Geographically, the Gauja valley played an important role during the Crusades due to its existing network of waterways and land roads that were already in place. The valley was also home to a variety of ethnic groups who each controlled their own lands. During the 13th century many new territories were established on the basis of war and battle.
Sigulda Medieval Castle was built by the Livonian Brothers of the Sword who were later incorporated into the Teutonic Order of the castle, thus the castle eventually became the property of the Livonian Order.
The Livonian Brothers of the Sword, officially known as The Militia of Christ of Livonia, was a military order comprised of German "warrior monks.” They later became better known as the Livonian Brothers of the Sword due to the symbols on their white capes: a red sword and cross. The order, founded in 1202, was the first "warrior monk” order formed outside the Mediterranean region. Historical documents indicate Bishop Albert and Cistercian Abbot Teoderih were the co-founders of the order. The military order’s mission was to remain in Livonia to protect the land and conquer new territories.
As part of the land division between themselves and Bishop Albert in 1207, the order gained the territory which stretched along the left side of the Gauja River. In the ongoing competition to determine hegemony between the Bishop and the Livonian Order, castle placement became a strategic factor. According to the Rhymed Chronicles, Sigulda Medieval Castle was erected sometime between 1207 and 1209 under the direction of Master Venno of the Order of the Brethren of the Sword. The Chronicle of Henry of Livonia says that the castle was in use by the Brothers of the Sword as a base while battling revolting Livs that were invading from a nearby castle.
Sigulda Medieval Castle was initially built to monitor and control the water ways of the Gauja River and to fend off any invasion attempts from the nearby bishop’s castle in Turaida which was located on the river’s west coast. In 1224 the Pope’s legate, Wilhelm of Modena, stayed at the castle and established both a church and parish. In 1237 the lands of the Livonian Brothers of the Sword become the property of the German Order who continued to conquer additional territories in Latvia up until 1290.
At the very beginning of the Livonian war, Sigulda Medieval Castle was damaged and in 1562 it became a part of the PolishStarostwo. At the end of the 16th century, the Poles repaired the castle and its surrounding buildings. During the Polish – Swedish war the castle was seriously damaged. After the war, the Swedes reported that the castle was empty and destroyed. In the 1622 it was again restored and a new residential building and sauna were built.
In 1737 Sigulda became a private estate. It was first the property of Count Lasi, followed by Brown and the Borhs. In the 19th century the castle and its layout were remodeled and a gate, inscribed with the year 1867, was added to the front part of the castle. The gate tower surrounding the inner castle building was decorated with the Borh family coat of arms. Additionally, the ruins of the castle were fortified and two pseudo-gothic arches were constructed. Finally, between 1878 and 1881, a new castle was built by Duke Kropotkin’s family.
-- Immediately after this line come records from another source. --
(** ** The intervals of subtrees *)

(** C2: after the tree-indexing pass of [pd_init] on a well-formed
    graph, every node [v] of the tree has [index(v) <= max_index(v)],
    every node [c] reached from [v] via children lists has
    [index(v) <= index(c) <= max_index(c) <= max_index(v)], and the
    nesting is strict: when [c] is not [v] itself, its interval starts
    behind [index(v)]. *)
Theorem pd_compute_indices_dom_nesting g fuel pdt :
  well_formed g →
  pd_init fuel g = Done pdt →
  (∀ v, is_Some (tree_phase pdt !! v) →
        (index_of (tree_phase pdt) v ≤ max_index_of (tree_phase pdt) v)%Z) ∧
  (∀ v c, is_Some (tree_phase pdt !! v) →
          rtc (child_edge (tree_phase pdt)) v c →
          (index_of (tree_phase pdt) v ≤ index_of (tree_phase pdt) c ∧
           index_of (tree_phase pdt) c ≤ max_index_of (tree_phase pdt) c ∧
           max_index_of (tree_phase pdt) c
             ≤ max_index_of (tree_phase pdt) v)%Z) ∧
  (∀ v c, is_Some (tree_phase pdt !! v) →
          tc (child_edge (tree_phase pdt)) v c →
          (index_of (tree_phase pdt) v < index_of (tree_phase pdt) c)%Z).
Proof.
  intros Hwf Hrun.
  destruct (pd_init_built g fuel pdt Hwf Hrun) as (ph & last & Hb).
  pose proof (built_tree_shape _ _ _ _ Hwf Hb) as Hts.
  pose proof (built_solver_inv _ _ _ _ Hwf Hb) as Hinv.
  assert (Hchain : ∀ v c, is_Some (tree_phase pdt !! v) →
            rtc (child_edge (tree_phase pdt)) v c →
            reachable g c ∧ rtc (parent_edge ph) c v).
  { intros v c Hv Hvc.
    apply (rtc_child_edge_parent_edge _ _ _ _ _ Hts) in Hvc.
    split.
    - eapply built_lookup; [done..|]. by eapply rtc_parent_edge_is_Some.
    - by apply (built_rtc_parent_edge _ _ _ _ _ _ Hb). }
  split_and!.
  - intros v Hv. destruct (Hchain v v Hv (rtc_refl _ _)) as [Hr Hvv].
    destruct (built_chain_nested _ _ _ _ _ _ Hwf Hb Hr Hvv) as (_ & ? & _).
    done.
  - intros v c Hv Hvc. destruct (Hchain v c Hv Hvc) as [Hr Hcv].
    by eapply built_chain_nested.
  - intros v c Hv Hvc.
    assert (∃ p, rtc (child_edge (tree_phase pdt)) v p ∧
                 child_edge (tree_phase pdt) p c) as (p & Hvp & Hpc).
    { clear Hv. induction Hvc as [v c Hvc|v w c Hvw _ (p & Hwp & Hpc)].
      - exists v. by split.
      - exists p. split; [by eapply rtc_l|done]. }
    destruct (Hchain v p Hv Hvp) as [Hr Hpv].
    destruct (built_chain_nested _ _ _ _ _ _ Hwf Hb Hr Hpv) as (? & _).
    apply (child_edge_parent_edge _ _ _ _ _ Hts) in Hpc.
    apply (built_parent_edge _ _ _ _ _ _ Hb) in Hpc.
    destruct (di_nested _ _ _ _ _ _ (bt_indexed _ _ _ _ Hb) c p) as [? _];
      [by eapply built_to_root|done|lia].
Qed.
At the beginning of the 19th century the castle once again got attention but, following the trend of the times, it was simply admired as a romantic ruin. Monument protection concerns caused some construction work to be done in order to renew the gate tower and other important parts of the castle. Due to its importance as a tourist attraction, the castle walls have been fortified many times in the 20th century.
After WWI with the establishment of Latvia, the ruins have been under the auspices of the Monument Board.
In 2011, the European Union co-sponsored a project designed to assist with the renovations. It was officially titled “Reconstruction of Sigulda Castle Ruins and Infrastructure Adjustment for Tourism Development” and successfully concluded in 2012.
All of this has resulted in the reconstruction of the castle ruins and it’s surroundings which makes it a unique tourist attraction combining a rich cultural history in an ecologically clean environment.
You are welcome to climb up into the Castle’s southern and northern towers which have been opened for the first time since the renovations. Take a walk on the walls of the ruins to enjoy the pristine atmosphere and the beautiful views of Gauja river valley and the nearby historical monuments. The technical part of this project was executed by the office of Inara Caunite.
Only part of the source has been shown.